The range of voices in the Fayetteville Educator reflects the “diversification of voices, function, and conceptions of authority” that Eric Gardner found in his study of early San Francisco Black newspapers. The Fayetteville weekly was, like the Black Ohio newspapers Jewon Woo studies, both an “outlet for specific editorial voices” and “a document for active communal life.”5 It was embedded in a community and contributed to that community’s well-being. A generous edition, then, would not only determine the best text for “Frisk’s First Rat”; it would also give some sense of this publishing context. We have, in the past, used words like “authoritative” or “definitive” for scholarly editions, and these aptly captured the ethos of the times. Generous editions should be no less disciplined, careful, complete, and committed to the highest standards.

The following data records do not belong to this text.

(** * Storey loss functions: the loader and the interpolation-table builder

    A shallow embedding of [src/tools/slf.py] (class [SLF]).

    Numbers.  The Python code computes on floats (numpy arrays of
    float64).  They are modelled here by the rationals [Q]: rounding is
    not modelled, every arithmetic statement below is a statement of exact
    arithmetic and is written with [==] (equality of rationals).

    Failures.  Everything the Python code can raise on the way is kept:
    a missing key, [max] of an empty sequence, [int] of a character that is
    no digit, a division by zero.  They are the constructors of [exn], and
    fallible code lives in the error monad [result].

    Dictionaries.  A Python dict read by the code is an insertion-ordered
    list of items with pairwise distinct keys ([dict]); the dict the
    builder fills in is a finite map ([gmap]). *)

From Stdlib Require Import Ascii QArith Qfield Lqa.
From stdpp Require Import gmap strings list fin_maps.

Local Open Scope Q_scope.
Local Open Scope string_scope.

(** ** Exceptions and the error monad *)

Inductive exn : Set :=
| KeyError            (* subscript with a key the dict does not have *)
| ValueError          (* max of an empty sequence, int of a non-digit,
                         interp1d on sequences of different lengths *)
| IndexError          (* s[-1] on the empty string *)
| AttributeError      (* .group on the None of a failed re.search *)
| TypeError           (* a table of the other variant *)
| SourceError         (* the file is not what its name announces *)
| ZeroDivisionError.  (* a division whose divisor is zero *)

Inductive result (A : Type) : Type :=
| Ok (a : A)
| Raised (e : exn).
Arguments Ok {A} a.
Arguments Raised {A} e.

#[global] Instance result_ret : MRet result := fun A a => Ok a.
#[global] Instance result_bind : MBind result := fun A B f m =>
  match m with
  | Ok a => f a
  | Raised e => Raised e
  end.

#[global] Instance result_fmap : FMap result := fun A B f m =>
  match m with
  | Ok a => Ok (f a)
  | Raised e => Raised e
  end.

#[global] Instance exn_eq_dec : EqDecision exn.
Proof. solve_decision. Defined.

(** ** Numbers *)

(** [x < y] on floats, as a boolean. *)
Definition Qltb (x y : Q) : bool := negb (Qle_bool y x).

(** Python's [x / y].  A zero divisor is a fault of its own: on Python
    numbers the division raises [ZeroDivisionError], on numpy values it
    yields an infinite or NaN result (the module silences the warning).  The
    model has one outcome for both, [Raised ZeroDivisionError]. *)
Definition py_div (x y : Q) : result Q :=
  if Qeq_bool y 0 then Raised ZeroDivisionError else Ok (x / y).

(** Python's builtin [max(seq)]: the first element, replaced by every later
    element that is strictly greater; the empty sequence raises. *)
Definition py_max (l : list Q) : result Q :=
  match l with
  | [] => Raised ValueError
  | x :: xs => Ok (fold_left (fun m y => if Qltb m y then y else m) xs x)
  end.

(** [np.insert(a, 0, 0)]: a new array with a zero in front. *)
Definition np_insert0 (a : list Q) : list Q := 0 :: a.

(** [a * factor] on an array. *)
Definition np_scale (a : list Q) (factor : Q) : list Q :=
  map (fun v => v * factor) a.

(** [a[a < 0] = 0.0]: the negative entries are overwritten by zero. *)
Definition truncate_negative (a : list Q) : list Q :=
  map (fun v => if Qltb v 0 then 0 else v) a.

(** ** Dictionaries that the code reads *)

Definition dict (V : Type) : Type := list (string * V).

Fixpoint dict_get {V} (k : string) (d : dict V) : result V :=
  match d with
  | [] => Raised KeyError
  | (k', v) :: rest => if String.eqb k k' then Ok v else dict_get k rest
  end.

(** [d[k] = v]: the value of an existing key is replaced where it stands, a
    new key goes to the end. *)
Fixpoint dict_set {V} (k : string) (v : V) (d : dict V) : dict V :=
  match d with
  | [] => [(k, v)]
  | (k', v') :: rest =>
      if String.eqb k k' then (k', v) :: rest else (k', v') :: dict_set k v rest
  end.

Definition keys {V} (d : dict V) : list string := map fst d.

(** A Python dict has pairwise distinct keys, so [for k in d: ... d[k] ...]
    visits its items in insertion order.  [for_items] is such a loop whose
    body may raise and may overwrite the value it visits in place; it
    returns the raised exception or the accumulator, together with the dict
    as the loop has left it. *)
Fixpoint for_items {V A} (body : string -> V -> A -> result A * V)
    (d : dict V) (acc : A) : result A * dict V :=
  match d with
  | [] => (Ok acc, [])
  | (k, v) :: rest =>
      let '(r, v') := body k v acc in
      match r with
      | Ok acc' =>
          let '(r', rest') := for_items body rest acc' in (r', (k, v') :: rest')
      | Raised e => (Raised e, (k, v') :: rest)
      end
  end.

(** The same loop with a body that only reads. *)
Fixpoint for_each {V A} (body : string -> V -> A -> result A)
    (d : dict V) (acc : A) : result A :=
  match d with
  | [] => Ok acc
  | (k, v) :: rest => acc' ← body k v acc; for_each body rest acc'
  end.

(** ** Strings *)

Fixpoint last_char (s : string) : option Ascii.ascii :=
  match s with
  | EmptyString => None
  | String c EmptyString => Some c
  | String _ r => last_char r
  end.

(** [int(i[-1])] for a story or floor identifier [i] (ASCII). *)
Definition int_of_last (i : string) : result Z :=
  match last_char i with
  | None => Raised IndexError
  | Some c =>
      let n := Ascii.nat_of_ascii c in
      if ((48 <=? n) && (n <=? 57))%nat then Ok (Z.of_nat (n - 48))
      else Raised ValueError
  end.

(** [s.endswith(suf)] and [s.startswith(pre)]. *)
Definition endswith (s suf : string) : bool :=
  let n := String.length s in
  let m := String.length suf in
  (m <=? n)%nat && String.eqb (String.substring (n - m) m s) suf.

Definition startswith (s pre : string) : bool := String.prefix pre s.

(** [key[-3:]]: the last three characters, the whole string when it is
    shorter. *)
Definition last3 (s : string) : string :=
  let n := String.length s in String.substring (n - 3) 3 s.

(** Group 1 of [re.search] on the key, for the pattern that is an
    underscore, a greedy group of any characters, and an underscore
    (line 86 of the source).  The leftmost underscore that has
    another one after it on its line starts the match; the group is greedy
    and runs to the last underscore of that line ([.] matches everything
    but a newline). *)
Definition newline : Ascii.ascii := Ascii.ascii_of_nat 10.

Fixpoint line_of (s : string) : string :=
  match s with
  | EmptyString => EmptyString
  | String c r => if Ascii.eqb c newline then EmptyString else String c (line_of r)
  end.

Fixpoint before_last_underscore (s : string) : option string :=
  match s with
  | EmptyString => None
  | String c r =>
      match before_last_underscore r with
      | Some p => Some (String c p)
      | None => if Ascii.eqb c "_"%char then Some EmptyString else None
      end
  end.

Fixpoint re_search_group1 (s : string) : result string :=
  match s with
  | EmptyString => Raised AttributeError
  | String c r =>
      if Ascii.eqb c "_"%char then
        match before_last_underscore (line_of r) with
        | Some g => Ok g
        | None => re_search_group1 r
        end
      else re_search_group1 r
  end.

(** ** The data model *)

(** A leaf of the structured table: [{"edp": array, "loss": array}]. *)
Record leaf : Type := Leaf { edp : list Q; loss : list Q }.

But they might also be defined as open, generative, and importantly, embedded in and shaped by a larger community of scholars and readers. The success of such endeavors as The Colored Conventions Project and the Black Bibliography Project, in building and sustaining collaboration and in putting community at the center, have much to teach us. The rest of this essay will tease out what an ethos of generous editing might mean for three standard features of scholarly editions: collations, annotations, and genetic histories.6
Collations
In his 1997 essay “Editing ‘Minority’ Texts,” William Andrews suggested that the usual “lists of textual variants, emendations, line-end hyphenations, and the rest of the panoply of textual description” were unnecessary.7 Editions with robust textual apparatuses take time, and we needed African American texts to teach right then. But now, twenty-five years later, we have teaching editions of many Black writers, but few with collations.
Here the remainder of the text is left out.